══ Exercise input
(** A call to the object store; a statement sent to the database. *)
Definition is_store_call (ev : ImportImages.event) : bool :=
  match ev with
  | ImportImages.BucketExists | ImportImages.MakeBucket | ImportImages.PutObject _ _ => true
  | _ => false
  end.

Definition is_db_statement (ev : ImportImages.event) : bool :=
  match ev with
  | ImportImages.InsertMedia _ _ _ _ _ _ _ | ImportImages.LinkArticle _ _
  | ImportImages.Commit | ImportImages.Rollback => true
  | _ => false
  end.

(** *** Binary64 numbers *)

(** [m] is written with exactly [d] binary digits. *)
Definition bits (m d : Z) : Prop := 2 ^ (d - 1) <= m < 2 ^ d.

(** No one-bit has been shifted out, and none was pending. *)
Definition shr_exact (mrs : shr_record) : bool := negb (shr_r mrs || shr_s mrs).

(** What a location adds to the integer part: nothing when the number is
    the integer part, less than one unit otherwise. *)
Definition slack (lx : location) : Z :=
  match lx with loc_Exact => 0 | _ => 1 end.

(** The positive normal number [m * 2^e] is at most one. *)
Definition le_one (m : positive) (e : Z) : Prop :=
  e <= -52 /\ Zpos m <= 2 ^ (- e).

(** *** Vocabulary of the further properties *)

(** The calls that create an entity. *)
Definition is_post (ev : Migrate.event) : bool :=
  match ev with Migrate.HttpPost _ _ _ => true | _ => false end.

(** Every entry of the id maps stays, the two lists are extended at
    their end, and an author id on record is kept. *)
Definition ledger_grows (d d' : Migrate.data) : Prop :=
  Migrate.wp_categories d ⊆ Migrate.wp_categories d'
  /\ Migrate.wp_posts d ⊆ Migrate.wp_posts d'
  /\ Migrate.wp_media_si d ⊆ Migrate.wp_media_si d'
  /\ Migrate.wp_media_wn d ⊆ Migrate.wp_media_wn d'
  /\ Migrate.si_menus d ⊆ Migrate.si_menus d'
  /\ Migrate.si_contacts d `prefix_of` Migrate.si_contacts d'
  /\ Migrate.completed_steps d `prefix_of` Migrate.completed_steps d'
  /\ (truthy (Migrate.wn_author_id d) = true -> Migrate.wn_author_id d' = Migrate.wn_author_id d).

(** The payload has the text field [k], with at most [n] characters. *)
Definition text_field_within (k : pystr) (n : Z) (payload : json) : Prop :=
  exists s, payload_field k payload = Some (JStr s) /\ len s <= n.

(** A lookup of a featured image on the source. *)
Definition is_lookup (ev : ImportImages.event) : bool :=
  match ev with ImportImages.WpLookup _ => true | _ => false end.

(** The state has only been added to. *)
Definition state_grows (s s' : ImportImages.state) : Prop :=
  ImportImages.imported s ⊆ ImportImages.imported s'
  /\ ImportImages.failed s `prefix_of` ImportImages.failed s'
  /\ ImportImages.skipped s `prefix_of` ImportImages.skipped s'.

(** The number of lookups in a trace. *)
Definition lookups (t : list ImportImages.event) : nat :=
  length (filter (fun ev => is_lookup ev = true) t).

(** The order of two positive normal numbers [m * 2^e] with 53 digits. *)
Definition float_le (m : positive) (e : Z) (m' : positive) (e' : Z) : Prop :=
  e < e' \/ (e = e' /\ Zpos m <= Zpos m').

(** A source that holds [pages], none of them empty, and answers as the
    WordPress REST API does: page [p] with the total in the header, and
    status 400 past the last page. *)
Definition served {A} (pages : list (list A)) (p : Z) : WpSource.page_reply A :=
  if p <? 1 then WpSource.PastLastPage else
  match pages !! Z.to_nat (p - 1) with
  | Some batch => WpSource.Batch batch (WpSource.HeaderInt (Z.of_nat (length pages)))
  | None => WpSource.PastLastPage
  end.

(** The reply to the lookup of a post that has the featured media
    [media] embedded. *)
Definition post_with_media (media : json) : option (Z * option json) :=
  Some (200, Some (JArr [ JObj [ (py "id", JNum 1);
                                  (py "_embedded",
                                   JObj [ (py "wp:featuredmedia", JArr [media]) ]) ] ])).

(** A media object with its own URL and the given sizes. *)
Definition media_with_sizes (source_url : pystr) (sizes : list (pystr * json)) : json :=
  JObj [ (py "source_url", JStr source_url);
         (py "media_details", JObj [ (py "sizes", JObj sizes) ]) ].

(** *** Environments for the worked examples *)

Module Fixtures.
Import Migrate.

Definition no_tables : tables := Tables JNull [] [] [] (fun _ => JNull).

(** A world outside that gives every request the same reply and every
    download the same end; a URL names its own cache file. *)
Definition static_env (reply : response) (end_of_download : transfer)
    (cats : list category) (posts : list post) (pages : list page) (items : list media) : env :=
  Env (fun _ => reply) (fun _ => end_of_download)
      (Some cats) (Some posts) (Some pages) (Some items)
      plain_text (fun url => url) (fun _ => []) no_tables.

(** The reply [{"data": {"id": id}}] with status 201. *)
Definition created (id : pystr) : response :=
  Reply 201 (Some (JObj [ (py "data", JObj [ (py "id", JStr id) ]) ])).

End Fixtures.

Module ImageFixtures.
Import ImportImages.

(** A world outside with fixed answers: every lookup finds [featured],
    every download ends as [end_of_download], the store and the database
    always answer [store_answers] and [db_answers]; images decode to
    800x600 and encode to their own bytes; the n-th request gets the
    identifier ["uuid-n"]. *)
Definition static_env (rows : list article) (featured : option wp_image)
    (end_of_download : transfer) (store_answers : store_answer) (db_answers : bool) : env :=
  Env (Some rows) (fun _ => featured) (fun _ => end_of_download)
      (fun _ => store_answers) (fun _ => db_answers)
      (fun h => py "uuid-" ++ str_int (Z.of_nat (length h)))
      (fun _ => py ".jpg")
      (fun _ => Some (800, 600))
      (fun content _ => Some content).


End ImageFixtures.

(** * Proofs *)

(** ** Text helpers *)

Lemma before_last_Some sep s p :
  before_last sep s = Some p ->
  exists rest, s = p ++ sep :: rest /\ sep ∉ rest.
Proof.
  revert p. induction s as [|c s IH]; intros p; simpl; [discriminate|].
  destruct (before_last sep s) as [q|] eqn:Hq.
  - intros [= <-]. destruct (IH q eq_refl) as (rest & -> & Hrest).
    exists rest. split; [reflexivity | assumption].
  - destruct (decide (c = sep)) as [->|]; [|discriminate].
    intros [= <-]. exists s. split; [reflexivity|].
    clear IH. induction s as [|d s IHs]; [apply not_elem_of_nil|].
    simpl in Hq. destruct (before_last sep s); [discriminate|].
    destruct (decide (d = sep)); [discriminate|].
    apply not_elem_of_cons. split; [congruence | apply IHs; reflexivity].
Qed.

Lemma before_last_None sep s :
  before_last sep s = None <-> sep ∉ s.
Proof.
  induction s as [|c s IH]; simpl.
  - split; [intros _; apply not_elem_of_nil | reflexivity].
  - destruct (before_last sep s) as [q|].
    + split; [discriminate|]. intros Hn. exfalso.
      apply not_elem_of_cons in Hn as [_ Hn].
      destruct IH as [_ IH]. specialize (IH Hn). discriminate.
    + destruct (decide (c = sep)) as [->|Hne].
      * split; [discriminate|]. intros Hn. exfalso. apply Hn. left.
      * split; [|reflexivity]. intros _. apply not_elem_of_cons.
        split; [congruence | apply IH; reflexivity].
Qed.

Lemma rsplit_head_prefix sep s : rsplit_head sep s `prefix_of` s.
Proof.
  unfold rsplit_head. destruct (before_last sep s) as [p|] eqn:Hp; simpl.
  - destruct (before_last_Some _ _ _ Hp) as (rest & -> & _).
    by exists (sep :: rest).
  - reflexivity.
Qed.

Lemma marker_length : length marker = 3%nat.
Proof. reflexivity. Qed.

(** ** C7: excerpt truncation *)

(** C7, as the code has it.  When the extracted text is longer than
    [max_len], the excerpt is a prefix [kept] of the first [max_len]
    characters followed by the marker, so it has at most [max_len + 3]
    characters.  If those first [max_len] characters contain a space,
    [kept] stops right before the last such space: the cut is at a word
    boundary.  If they contain none, [kept] is all [max_len] characters:
    the text is cut where it stands. *)
Theorem excerpt_truncation (B : soup) (content : pystr) (max_len : Z) :
  content <> [] ->
  0 <= max_len ->
  max_len < len (get_text_stripped B content) ->
  let text := get_text_stripped B content in
  let cut := take (Z.to_nat max_len) text in
  exists kept,
    wp_extract_excerpt B content max_len = kept ++ marker
    /\ kept `prefix_of` cut
    /\ len (wp_extract_excerpt B content max_len) <= max_len + 3
    /\ (space ∈ cut ->
        text !! length kept = Some space
        /\ (space ∉ drop (S (length kept)) cut)
        /\ ~ cut_inside_word text (length kept))
    /\ (space ∉ cut -> kept = cut).
Proof.
  intros Hne Hpos Hlen text cut.
  assert (Hex : wp_extract_excerpt B content max_len = rsplit_head space cut ++ marker).
  { unfold wp_extract_excerpt. destruct content as [|c content]; [done|].
    fold text. destruct (max_len <? len text) eqn:Hlt;
      [|apply Z.ltb_ge in Hlt; unfold text in Hlt; lia].
    unfold slice_to. destruct (0 <=? max_len) eqn:Hle;
      [reflexivity | apply Z.leb_gt in Hle; lia]. }
  assert (Hcut : length cut = Z.to_nat max_len).
  { unfold cut. rewrite length_take. unfold len in Hlen. fold text in Hlen. lia. }
  exists (rsplit_head space cut). split; [exact Hex|].
  pose proof (rsplit_head_prefix space cut) as Hpre.
  split; [exact Hpre|]. split.
  { rewrite Hex. unfold len. rewrite length_app, marker_length.
    apply prefix_length in Hpre. lia. }
  unfold rsplit_head in *.
  destruct (before_last space cut) as [p|] eqn:Hp; simpl in *.
  - destruct (before_last_Some _ _ _ Hp) as (rest & Hsplit & Hrest).
    split.
    + intros _.
      assert (Hat : text !! length p = Some space).
      { assert (Hc : cut !! length p = Some space).
        { rewrite Hsplit. by rewrite list_lookup_middle. }
        unfold cut in Hc. apply lookup_take_Some in Hc. tauto. }
      split; [exact Hat|]. split.
      * rewrite Hsplit, cons_middle, app_assoc.
        rewrite drop_app_length'; [exact Hrest|].
        rewrite length_app. simpl. lia.
      * intros (a & b & _ & _ & Hb & _ & Hsp). rewrite Hat in Hb.
        injection Hb as <-. discriminate.
    + intros Hn. exfalso. apply Hn. rewrite Hsplit.
      apply elem_of_app. right. left.
  - split.
    + intros Hin. apply before_last_None in Hp. contradiction.
    + reflexivity.
Qed.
════
Where the listing above reaches the line that contains "Definition le_one (m", start retyping, and finish with the line that contains "Migrate.wp_categories d ⊆"; reproduce those lines exactly and no others.

__Worked solution__
Definition le_one (m : positive) (e : Z) : Prop :=
  e <= -52 /\ Zpos m <= 2 ^ (- e).

(** *** Vocabulary of the further properties *)

(** The calls that create an entity. *)
Definition is_post (ev : Migrate.event) : bool :=
  match ev with Migrate.HttpPost _ _ _ => true | _ => false end.

(** Every entry of the id maps stays, the two lists are extended at
    their end, and an author id on record is kept. *)
Definition ledger_grows (d d' : Migrate.data) : Prop :=
  Migrate.wp_categories d ⊆ Migrate.wp_categories d'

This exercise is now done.